In the aftermath of the First World War, thousands of war memorials were built across Britain. Amongst the most prominent designers of memorials was architect Sir Edwin Lutyens, described by Historic England as "the leading English architect of his generation". Before the war, Lutyens established his reputation designing country houses for wealthy patrons, but from 1917 onwards, he dedicated much of his time to memorialising the casualties of the war. He went on to design the Cenotaph on Whitehall in London, which became the focus for the national Remembrance Sunday commemorations and the Thiepval Memorial to the Missing of the Somme in France, among many other memorials and cemeteries.

According to Tim Skelton, author of Lutyens and the Great War, "if there was one village above all others that would have a war memorial designed by Lutyens, it would be the village of Mells". The war memorial is one of multiple buildings and structures by Lutyens in the village. He was a friend of two prominent local families, the Horners and the Asquiths, through his collaborations with Gertrude Jekyll on country houses and gardens early in his career. Gertrude Jekyll's sister-in-law was Dame Agnes Jekyll, the sister of Lady Horner, who was the incumbent owner (with her husband, Sir John) of Mells Manor, a manor house in the centre of the village dating originally from the 16th century. Shortly after their first meeting, Sir John commissioned Lutyens for renovations to the Horners' London town house. Lutyens first visited Mells in 1896 at the request of Lady Horner (with whom he became close friends), who commissioned him to rebuild the house, and later for several other works related to the manor.

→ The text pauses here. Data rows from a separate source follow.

(** X9.  An error of [Run] wraps its cause, which [errors.Unwrap]
    gives back: the error of [json.Marshal], under a message that names
    the task, or the error of the handler's [Post], under a message that
    names the task and the account; either message ends with the message
    of the cause. *)
Theorem Run_error_wraps_cause {H : Type} {HH : tasks.Handler H}
    (task : tasks.Task) (account : Account) (handler : H) (w : World)
    (err : error) :
  fst (tasks.Run task account handler w) = Some err ->
  exists cause,
    errors_Unwrap err = Some cause
    /\ ((json_Marshal (payloadOf task) = inr cause
         /\ Error err = marshalMessage task (Error cause))
        \/ (exists data,
              json_Marshal (payloadOf task) = inl data
              /\ snd (fst (tasks.Post handler (tasks.GetBaseURL handler) (slice data)
                             (printing w (runningLine task account)))) = Some cause
              /\ Error err = executeMessage task account (Error cause))).
Proof.
  rewrite Run_exact.
  destruct (json_Marshal (payloadOf task)) as [data | cause].
  - cbv zeta.
    destruct (snd (fst (tasks.Post handler (tasks.GetBaseURL handler) (slice data)
                          (printing w (runningLine task account))))) as [cause |] eqn:Hpost;
      simpl; intros Herr; [| discriminate Herr].
    injection Herr as <-. exists cause. split; [reflexivity |].
    right. exists data. repeat split. exact Hpost.
  - simpl. intros Herr. injection Herr as <-. exists cause.
    split; [reflexivity |]. left. split; reflexivity.
Qed.

(** X10.  When the answer to the POST of a task has a status outside
    [200, 300), the error of [Run] on a game handler carries the text of
    the response body: its message is "failed to execute <kind> task
    '<name>' for account <id>: " followed by the body, and it wraps the
    error of the transport. *)
Theorem Run_reports_response_body (task : tasks.Task) (account : Account)
    (h : handler.GameHandler) (w : World) (data : string) (resp : Response) :
  let c := handler.HttpClient h in
  let url := handler.GetBaseURL h in
  json_Marshal (payloadOf task) = inl data ->
  http_NewRequest_error http_MethodPost url = None ->
  answer w (httpclient.client c) (requestOf c http_MethodPost url (slice data))
  = inl resp ->
  StatusCode resp < 200 \/ 300 <= StatusCode resp ->
  exists err,
    fst (tasks.Run task account h w) = Some err
    /\ Error err = executeMessage task account (content (Body resp))
    /\ errors_Unwrap err = Some (errors_New (content (Body resp))).
Proof.
  intros c url Henc Hreq Hans Hout.
  rewrite Run_exact, Henc. cbv zeta.
  change (tasks.Post h (tasks.GetBaseURL h)) with (handler.Post h url).
  rewrite handler_Post_bodyOf. unfold httpclient.Post.
  rewrite (DoRequest_sent (handler.HttpClient h) http_MethodPost url (slice data)
             _ Hreq).
  cbv zeta. simpl fst. fold c. unfold answer in Hans |- *.
  simpl network. simpl wire. rewrite Hans.
  assert (Hnot : is2xx (StatusCode resp) = false).
  { unfold is2xx. apply andb_false_iff.
    destruct Hout; [left | right]; lia. }
  rewrite Hnot. simpl. eexists. repeat split.
Qed.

The Horners' son, Edward, was killed at the Battle of Cambrai on the Western Front in November 1917 and is among those named on the war memorial. The family separately commissioned Lutyens to design a memorial to him in St Andrew's Church—a large statue of a mounted cavalry officer (by Alfred Munnings), which stands on a plinth by Lutyens based on the Cenotaph. In the same church is a memorial to Raymond Asquith (the Horners' son-in-law and the eldest son of the prime minister, H. H. Asquith), designed by Lutyens and executed by Eric Gill. Raymond was killed in the Battle of the Somme in 1916. Both men are listed on the village war memorial.

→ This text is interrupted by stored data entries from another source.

(** X4.  The keys are faithful to what they name: two configurations with
    the same instance key, or the same evaluation key, are the same
    configuration, and two locks with the same key are the locks of the same
    block of the same configuration.  A number prints without a colon, so
    the fields of a key can be read back. *)
Theorem keys_name_one_configuration (p s k a c r p' s' k' a' c' r' b b' : Z) :
  (instance_key_of p s k a c r = instance_key_of p' s' k' a' c' r'
   <-> (p, s, k, a, c, r) = (p', s', k', a', c', r'))
  /\ (evaluation_key_of p s k a c r = evaluation_key_of p' s' k' a' c' r'
      <-> (p, s, k, a, c, r) = (p', s', k', a', c', r'))
  /\ (lock_key b (instance_key_of p s k a c r)
      = lock_key b' (instance_key_of p' s' k' a' c' r')
      <-> (b, p, s, k, a, c, r) = (b', p', s', k', a', c', r')).
Proof.
  split; [|split].
  - split; [apply instance_key_of_inj|by intros [= -> -> -> -> -> ->]].
  - split; [|by intros [= -> -> -> -> -> ->]].
    intros H. by apply instance_key_of_inj, keys_of_same_configuration.
  - split; [|by intros [= -> -> -> -> -> -> ->]].
    intros [-> H]%lock_key_split. apply instance_key_of_inj in H.
    by injection H as -> -> -> -> -> ->.
Qed.

(** X5.  A call for one configuration leaves every other configuration
    alone, whatever the failures and however it ends: the instance and
    evaluation records of another configuration and the locks of its blocks
    are after the call what they were before. *)
Theorem call_leaves_other_configurations
    (instance_generator : list string -> list string * Z)
    (random_seeds : list Z) (k_range m_range p s k a c r target_instances : Z)
    (w : world) (p' s' k' a' c' r' : Z) :
  (p', s', k', a', c', r') <> (p, s, k, a, c, r) ->
  let out := generate_instances instance_generator random_seeds k_range m_range
               p s k a c r target_instances w in
  Redis.hash (instance_key_of p' s' k' a' c' r') (store out.2)
  = Redis.hash (instance_key_of p' s' k' a' c' r') (store w)
  /\ Redis.hash (evaluation_key_of p' s' k' a' c' r') (store out.2)
     = Redis.hash (evaluation_key_of p' s' k' a' c' r') (store w)
  /\ forall b : Z,
       Redis.strings (store out.2) !! lock_key b (instance_key_of p' s' k' a' c' r')
       = Redis.strings (store w) !! lock_key b (instance_key_of p' s' k' a' c' r').
Proof.
  intros Hne out.
  assert (Hik : instance_key_of p' s' k' a' c' r' <> instance_key_of p s k a c r)
    by (intros H; by apply Hne, instance_key_of_inj).
  assert (Hek : evaluation_key_of p' s' k' a' c' r'
                <> evaluation_key_of p s k a c r)
    by (intros H; by apply Hik, keys_of_same_configuration).
  assert (Hlk : forall b b' : Z,
            lock_key b (instance_key_of p' s' k' a' c' r')
            <> lock_key b' (instance_key_of p s k a c r))
    by (intros b b' [_ H]%lock_key_split; by apply Hik).
  destruct (generate_instances_effect instance_generator random_seeds k_range
              m_range p s k a c r target_instances w out.2 out.1
              (surjective_pairing _))
    as [(evs & _ & _ & _ & Hh & Hstr & _)
       |(block & evs1 & evs2 & pairs & _ & _ & _ & _ & _ & _ & _ & Hh & _ & Hstr
         & _)].
  - unfold Redis.hash. rewrite Hh. repeat split; try done.
    intros b. apply Hstr. intros b' _. apply Hlk.
  - rewrite !Hh by (apply instance_key_not_lock_key
                    || apply evaluation_key_not_lock_key).
    pose proof (foldl_write_pair (instance_key_of p s k a c r)
                  (evaluation_key_of p s k a c r) pairs (store w)
                  (instance_key_not_evaluation_key _ _ _ _ _ _ _ _ _ _ _ _))
      as (_ & _ & Hframe).
    split; [|split].
    + apply Hframe; [done|]. apply instance_key_not_evaluation_key.
    + apply Hframe; [|done]. apply evaluation_key_not_instance_key.
    + intros b. apply Hstr. intros b' _. apply Hlk.
Qed.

By 1916, 74 men from Mells had left to fight, and several women, including Lady Horner, were working as nurses in France. By the end of the war, 21 men had been killed and multiple others wounded. Among the returned was the curate of St Andrew's Church, who earned the Military Cross for saving a wounded soldier.

==Commissioning==
Mells' war dead were first commemorated by a stone tablet on a wall in St Andrew's Church, designed by the Kensington School of Art and listing the names of 14 villagers. The idea for a larger, public memorial originated with the Horner family, who called a public meeting to discuss the possibilities. The participants first considered whether the memorial should be something with a utilitarian function or something purely monumental. Suggestions for utilitarian memorials included benches, a fountain, a garden, and a children's playground, but they felt that the memorial should be something to be looked at and admired. After discussing various potential locations, including St Andrew's churchyard, they decided that the memorial should be on the road in a prominent position where it would be obvious to passers-by.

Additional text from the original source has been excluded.